Llanyravon, originally known as 'Croesyceiliog South' was one of the original seven residential neighborhoods planned as part of the building of Cwmbran New Town. The area included Llanyravon Farm, a seventeenth-century gentry house in origin, and Llanyravon Mill. Built in the late eighteenth century, though possibly on a site of a fourteenth-century predecessor, this was located on a mill race branching off the Afon Lwyd. The historic site of Llanfrechfa Grange (containing Llanfrechfa Manor) and its associated gardens and grounds lay just outside the boundary to the east.
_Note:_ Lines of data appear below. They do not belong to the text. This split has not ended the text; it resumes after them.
(** What a change of flags keeps. *)
Lemma set_flags_keeps n f :
  node_wf n -> 0 <= f < 4 -> Z.testbit f 0 = Z.testbit (node_flags n) 0 ->
  let n' := set_flags f n in
  node_wf n' /\ same_face n n' /\ same_shape n n' /\ node_flags n' = f /\
  has_flag flag_hash_promoted n' = has_flag flag_hash_promoted n /\ node_type n' = node_type n /\ count n' = count n.
Proof.
  intros Hw Hf Hb n'. destruct (set_flags_wf f n Hw Hf) as [Hw' Hs]. fold n' in Hw', Hs.
  destruct (set_flags_is n _ _ _ _ f (conj eq_refl (conj eq_refl (conj eq_refl eq_refl))) Hf) as (E1 & E2 & E3 & E4).
  fold n' in E1, E2, E3, E4. destruct (same_shape_views _ _ Hs) as (Ek & Eb & Es & _).
  assert (has_flag flag_hash_promoted n' = has_flag flag_hash_promoted n) as Hp.
  { unfold has_flag, flag_hash_promoted. rewrite E3. change 1 with (Z.ones 1). rewrite !Z.land_ones by lia.
    change (2 ^ 1) with 2. rewrite <- !Z.bit0_mod, Hb. done. }
  assert (table_of n' = table_of n) as Et.
  { unfold table_of, is_promoted, promoted_hash. by rewrite Hp, E2, Eb. }
  split_and!; try assumption; [by split_and!|done].
Qed.

Lemma flag_cases n : node_flags n = 0 \/ node_flags n = 1 \/ node_flags n = 2 \/ node_flags n = 3.
Proof. destruct (meta_range n) as (_ & Hf & _). lia. Qed.

(** Clearing and setting the mark of a deadline. *)
Lemma clear_mark n :
  node_wf n -> let n' := set_flags (Z.land (node_flags n) (Z.lnot flag_has_ttl)) n in
  node_wf n' /\ same_face n n' /\ same_shape n n' /\ has_flag flag_has_ttl n' = false /\
  has_flag flag_hash_promoted n' = has_flag flag_hash_promoted n /\ node_type n' = node_type n /\ count n' = count n.
Proof.
  intros Hw n'. set (f := Z.land (node_flags n) (Z.lnot flag_has_ttl)) in *.
  assert (0 <= f < 4 /\ Z.testbit f 0 = Z.testbit (node_flags n) 0 /\ Z.land f flag_has_ttl = 0) as (Hf & Hb & H0).
  { unfold f. destruct (flag_cases n) as [->|[->|[->| ->]]]; vm_compute; repeat split; discriminate. }
  destruct (set_flags_keeps n f Hw Hf Hb) as (? & ? & ? & E & ? & ? & ?). split_and!; try done.
  unfold n', has_flag. by rewrite E, H0.
Qed.

Lemma set_mark n :
  node_wf n -> let n' := set_flags (Z.lor (node_flags n) flag_has_ttl) n in
  node_wf n' /\ same_face n n' /\ same_shape n n' /\ has_flag flag_has_ttl n' = true /\
  has_flag flag_hash_promoted n' = has_flag flag_hash_promoted n /\ node_type n' = node_type n /\ count n' = count n.
Proof.
  intros Hw n'. set (f := Z.lor (node_flags n) flag_has_ttl) in *.
  assert (0 <= f < 4 /\ Z.testbit f 0 = Z.testbit (node_flags n) 0 /\ Z.land f flag_has_ttl = 2) as (Hf & Hb & H0).
  { unfold f. destruct (flag_cases n) as [->|[->|[->| ->]]]; vm_compute; repeat split; discriminate. }
  destruct (set_flags_keeps n f Hw Hf Hb) as (? & ? & ? & E & ? & ? & ?). split_and!; try done.
  unfold n', has_flag. by rewrite E, H0.
Qed.

(** A node of which only the marks of flags the contents do not use changed. *)
Definition remarked (n n' : Node) : Prop :=
  same_face n n' /\ same_shape n n' /\ has_flag flag_hash_promoted n' = has_flag flag_hash_promoted n /\
  node_type n' = node_type n /\ count n' = count n.

Lemma remarked_refl n : remarked n n.
Proof. repeat split. Qed.

Section inv.

Context {A : Type} `{NodeAllocator A}.

Record store_core (db : Database A) (idx : gmap bytes Z) (order : list Z) (pend loose : gset Z) : Prop := {
  si_index : index_ok (key_at db) (index_ db) idx;
  si_lru : lru_rep (lru_ db) order;
  si_order a : a ∈ order <-> idx !! key_at db a = Some a;
  si_nodes a : is_Some (heap_ db !! a) <-> a ∈ order \/ a ∈ pend;
  si_pend a : a ∈ pend -> (a ∉ order) /\ a <> 0;
  si_wf a n : heap_ db !! a = Some n -> node_wf n;
  si_alloc : al_ok (alloc_ db);
  si_live : al_live (alloc_ db) = node_block_size <$> heap_ db;
  si_taken : al_taken (alloc_ db) = (fun _ => sizeof_HashTable) <$> tables_ db;
  si_table a n t : heap_ db !! a = Some n -> table_of n = Some t -> is_Some (tables_ db !! t) /\ (t ∉ loose);
  si_owner a b n m t : heap_ db !! a = Some n -> heap_ db !! b = Some m ->
    table_of n = Some t -> table_of m = Some t -> a = b;
  si_owned t : is_Some (tables_ db !! t) <->
    t ∈ loose \/ exists a n, heap_ db !! a = Some n /\ table_of n = Some t;
  si_total : key_total_ db = u64 (len order);
  si_hint : key_hint_ db = key_total_ db;
  si_tracked : tracked_bytes_ db = u64 (total (al_live (alloc_ db)))
}.

(** Deadlines belong to nodes in the list, which are marked. *)
Record store_expiry (db : Database A) (order : list Z) : Prop := {
  si_exp : exp_ok (exp_ db);
  si_flag a n : heap_ db !! a = Some n ->
    has_flag flag_has_ttl n = bool_decide (is_Some (deadlines (exp_ db) !! a));
  si_deadlines a : is_Some (deadlines (exp_ db) !! a) -> a ∈ order;
  si_ttl_count : ttl_key_count_ db = len (expiry_heap_ (exp_ db));
  si_ttl_hint : ttl_hint_ db = negb (len (expiry_heap_ (exp_ db)) =? 0)
}.

Definition store_inv (db : Database A) (idx : gmap bytes Z) (order : list Z) (pend loose : gset Z) : Prop :=
  store_core db idx order pend loose /\ store_expiry db order.

(** ** Lookups *)

Lemma node_at_lookup (db : Database A) a n : heap_ db !! a = Some n -> node_at db a = n.
Proof. intros E. unfold node_at. by rewrite E. Qed.

Lemma key_at_lookup (db : Database A) a n : heap_ db !! a = Some n -> key_at db a = node_key n.
Proof. intros E. unfold key_at. by rewrite (node_at_lookup _ _ _ E). Qed.

Section facts.

Context (db : Database A) (idx : gmap bytes Z) (order : list Z) (pend loose : gset Z).
Context (HI : store_core db idx order pend loose).

Lemma find_node_eq k : find_node k db = default 0 (idx !! k).
Proof. unfold find_node. apply index_ok_find, HI. Qed.

Lemma idx_key k a : idx !! k = Some a -> key_at db a = k.
Proof. destruct (si_index _ _ _ _ _ HI) as (? & _ & _ & Hk). apply Hk. Qed.

Lemma idx_order k a : idx !! k = Some a -> a ∈ order.
Proof. intros E. apply (si_order _ _ _ _ _ HI). by rewrite (idx_key _ _ E). Qed.

Lemma order_node a : a ∈ order -> exists n, heap_ db !! a = Some n.
Proof. intros Ha. apply (si_nodes _ _ _ _ _ HI). by left. Qed.

Lemma idx_node k a : idx !! k = Some a -> exists n, heap_ db !! a = Some n /\ node_key n = k /\ a <> 0.
Proof.
  intros E. destruct (order_node a (idx_order _ _ E)) as [n En]. exists n. split_and!; [done| |].
  - by rewrite <- (key_at_lookup _ _ _ En), (idx_key _ _ E).
  - by eapply index_ok_nonnull; [apply HI|].
Qed.

Lemma order_nonnull a : a ∈ order -> a <> 0.
Proof. intros Ha ->. by apply (lr_nonnull _ _ (si_lru _ _ _ _ _ HI)). Qed.

Lemma order_heap a : a ∈ order -> heap_ db !! a = Some (node_at db a).
Proof. intros Ha. destruct (order_node a Ha) as [n En]. by rewrite (node_at_lookup _ _ _ En). Qed.

Lemma fresh_address p : al_live (alloc_ db) !! p = None -> heap_ db !! p = None /\ (p ∉ order) /\ (p ∉ pend).
Proof.
  rewrite (si_live _ _ _ _ _ HI), lookup_fmap, fmap_None. intros E. split; [done|].
  pose proof (si_nodes _ _ _ _ _ HI p) as Hn. rewrite E in Hn. split; intros Hp.
  - destruct (proj2 Hn (or_introl Hp)). done.
  - destruct (proj2 Hn (or_intror Hp)). done.
Qed.

(** ** Recency *)

Lemma touch_core a :
  a ∈ order -> store_core (touch a db) idx (a :: filter (fun b => b <> a) order) pend loose.
Proof.
  intros Ha. pose proof (order_nonnull a Ha) as Ha0.
  assert (forall b, b ∈ a :: filter (fun b => b <> a) order <-> b ∈ order) as Hin.
  { intros b. rewrite elem_of_cons, list_elem_of_filter. destruct (decide (b = a)) as [->|]; intuition congruence. }
  assert (len (a :: filter (fun b => b <> a) order) = len order) as El.
  { unfold len. f_equal. apply Permutation_length. apply NoDup_Permutation; [|apply (lr_nodup _ _ (si_lru _ _ _ _ _ HI))|done].
    apply NoDup_cons. split; [rewrite list_elem_of_filter; by intros [[] _]|].
    apply NoDup_filter, (lr_nodup _ _ (si_lru _ _ _ _ _ HI)). }
  destruct HI. constructor; simpl; try assumption.
  - by apply touch_rep.
  - intros b. rewrite Hin. apply si_order0.
  - intros b. rewrite Hin. apply si_nodes0.
  - intros b. rewrite Hin. apply si_pend0.
  - by rewrite El.
Qed.

(** ** Changing a node in place *)

Lemma replace_keys a n n' (db' : Database A) :
  heap_ db !! a = Some n -> node_key n' = node_key n -> heap_ db' = <[a := n']> (heap_ db) ->
  forall b, key_at db' b = key_at db b.
Proof.
  intros Ea Ek Eh b. unfold key_at, node_at. rewrite Eh.
  destruct (decide (b = a)) as [->|Hne]; [by rewrite lookup_insert_eq, Ea|by rewrite lookup_insert_ne].
Qed.

(** A node may change if its face stays. *)
Lemma replace_node_core a n n' :
  heap_ db !! a = Some n -> node_wf n' -> same_face n n' ->
  store_core (put_heap (<[a := n']> (heap_ db)) db) idx order pend loose.
Proof.
  intros Ea Hw (Ek & Es & Et). set (db' := put_heap _ db).
  assert (forall b, key_at db' b = key_at db b) as Hkey by (by eapply replace_keys).
  assert (node_block_size <$> <[a := n']> (heap_ db) = node_block_size <$> heap_ db) as Esz.
  { rewrite fmap_insert, Es. apply insert_id. by rewrite lookup_fmap, Ea. }
  assert (forall b m, <[a := n']> (heap_ db) !! b = Some m ->
    exists m0, heap_ db !! b = Some m0 /\ table_of m = table_of m0) as Hold.
  { intros b m E. apply lookup_insert_Some in E as [[<- <-]|[Hne E]]; [by exists n|]. exists m. done. }
  destruct HI. constructor; simpl; try assumption.
  - eapply index_ok_ext; [done|]. intros k b Hb. rewrite Hkey. by apply idx_key.
  - intros b. rewrite Hkey. apply si_order0.
  - intros b. rewrite <- si_nodes0. destruct (decide (b = a)) as [->|Hne];
      [by rewrite lookup_insert_eq, Ea|by rewrite lookup_insert_ne].
  - intros b m E. apply lookup_insert_Some in E as [[<- <-]|[Hne E]]; [done|by eapply si_wf0].
  - by rewrite Esz.
  - intros b m t E. destruct (Hold _ _ E) as (m0 & E0 & ->). by apply (si_table0 b).
  - intros b c m k t E1 E2. destruct (Hold _ _ E1) as (m0 & E3 & ->). destruct (Hold _ _ E2) as (k0 & E4 & ->).
    by apply (si_owner0 b c m0 k0).
  - intros t. rewrite si_owned0. f_equiv. split.
    + intros (b & m & E & E'). destruct (decide (b = a)) as [->|Hne].
      * exists a, n'. rewrite lookup_insert_eq, Et. split; [done|congruence].
      * exists b, m. by rewrite lookup_insert_ne.
    + intros (b & m & E & E'). destruct (Hold _ _ E) as (m0 & E0 & E1). exists b, m0. split; [done|congruence].
Qed.

(** Fields the invariant does not read. *)
Lemma core_frame (db' : Database A) :
  heap_ db' = heap_ db -> tables_ db' = tables_ db -> alloc_ db' = alloc_ db -> index_ db' = index_ db ->
  lru_ db' = lru_ db -> key_total_ db' = key_total_ db -> key_hint_ db' = key_hint_ db ->
  tracked_bytes_ db' = tracked_bytes_ db -> store_core db' idx order pend loose.
Proof.
  intros E1 E2 E3 E4 E5 E6 E7 E8. destruct HI.
  assert (forall b, key_at db' b = key_at db b) as Hk by (intros b; unfold key_at, node_at; by rewrite E1).
  constructor; rewrite ?E1, ?E2, ?E3, ?E4, ?E5, ?E6, ?E7, ?E8; try assumption.
  - eapply index_ok_ext; [done|]. intros k b Hb. rewrite Hk. by apply idx_key.
  - intros b. rewrite Hk. apply si_order0.
Qed.

(** The allocator moves on, with the same blocks. *)
Lemma alloc_kept_core a' :
  al_ok a' -> al_live a' = al_live (alloc_ db) -> al_taken a' = al_taken (alloc_ db) ->
  store_core (put_alloc a' db) idx order pend loose.
Proof.
  intros Hok El Et. destruct HI. constructor; simpl; try assumption; rewrite ?El, ?Et; assumption.
Qed.

(** ** The end of a node *)

Lemma len_order_filter a : a ∈ order -> len order = len (filter (fun b => b <> a) order) + 1.
Proof.
  intros Ha. pose proof (lr_nodup _ _ (si_lru _ _ _ _ _ HI)) as Hnd.
  apply list_elem_of_split in Ha as (l1 & l2 & ->). destruct (NoDup_around _ _ _ Hnd) as [-> _].
  rewrite !len_app, len_cons. lia.
Qed.

(** Taken out of the list and the index, a node is only memory. *)
Lemma detach_core a :
  a ∈ order ->
  store_core (set_key_total (u64 (key_total_ db - 1)) (unlink a (unlink_lru a db)))
    (delete (key_at db a) idx) (filter (fun b => b <> a) order) ({[a]} ∪ pend) loose.
Proof.
  intros Ha. pose proof (order_nonnull a Ha) as Ha0. pose proof (len_order_filter a Ha) as El.
  pose proof (lr_nodup _ _ (si_lru _ _ _ _ _ HI)) as Hnd. pose proof (proj1 (si_order _ _ _ _ _ HI a) Ha) as Hi.
  assert (forall b, b ∈ filter (fun b => b <> a) order <-> b <> a /\ b ∈ order) as Hin
    by (intros b; by rewrite list_elem_of_filter).
  destruct HI. constructor; simpl; try assumption.
  - by apply index_ok_unlink.
  - apply list_elem_of_split in Ha as (l1 & l2 & ->). destruct (NoDup_around _ _ _ Hnd) as [-> _].
    by apply unlink_lru_rep.
  - intros b. rewrite Hin, si_order0. change (key_at _ b) with (key_at db b). split.
    + intros [Hne Hb]. rewrite lookup_delete_ne; [done|]. intros E. rewrite E in Hi. congruence.
    + intros Hb. apply lookup_delete_Some in Hb as [Hne Hb]. split; [|done]. by intros ->.
  - intros b. rewrite Hin, elem_of_union, elem_of_singleton, si_nodes0.
    destruct (decide (b = a)) as [->|]; intuition congruence.
  - intros b. rewrite Hin, elem_of_union, elem_of_singleton. intros [->|Hb]; [split; [by intros []|done]|].
    destruct (si_pend0 b Hb). split; [by intros []|done].
  - rewrite si_total0, El, u64_sub. f_equal. lia.
  - reflexivity.
Qed.

Lemma total_insert (m : gmap Z Z) p n : m !! p = None -> total (<[p := n]> m) = total m + n.
Proof.
  intros E. unfold total. rewrite map_to_list_insert by done.
  change (n + zsum (map_to_list m).*2 = zsum (map_to_list m).*2 + n). lia.
Qed.

Lemma total_delete (m : gmap Z Z) p n : m !! p = Some n -> total (delete p m) = total m - n.
Proof.
  intros E. rewrite <- (insert_delete_id m p n E) at 2. rewrite total_insert by apply lookup_delete_eq. lia.
Qed.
Throughout the nineteenth and first half of the twentieth century there were substantial areas of woodland including Mill Wood and Bath Wood, with the area remaining predominantly in agricultural use up to the designation of the New Town.
Crown Road was identified as the most attractive and visible site in the neighbourhood, commanding ‘magnificent views across to the valley to the west and south-west with Mynydd Maen and Mynydd Henllys creating an exceedingly dramatic background feature’ and with Caerleon Road providing ‘magnificent trees forming a beautiful background and skyline’. It was therefore selected by the CDC as the location for building comparatively higher value rental properties and houses for sale, together with a mix of privately developed properties, ensuring that the existing nature of the area was retained and was developed between 1951 and 1955. An outline planning application for the rest of the neighbourhood was submitted in 1953, by which time it was renamed Llanyravon after the farm and mill.The first contract at Llanyravon for 289 traditional style houses started in October 1956 and on 4 June 1959 Llanyravon was the location for the opening of the CDC’s 3,000th house.
The main Llanyravon unit centre of eight shops and 12 flats was approved in 1957 and built through 1958, opening in January 1959. A new Methodist chapel was built on Llanyravon Way in 1960-61, while Llanyravon Infant & Junior School opened in 1957.
A defining feature of Llanyravon was the provision of the substantial open space defined in the 1951 Master Plan as Llanfrechfa Park.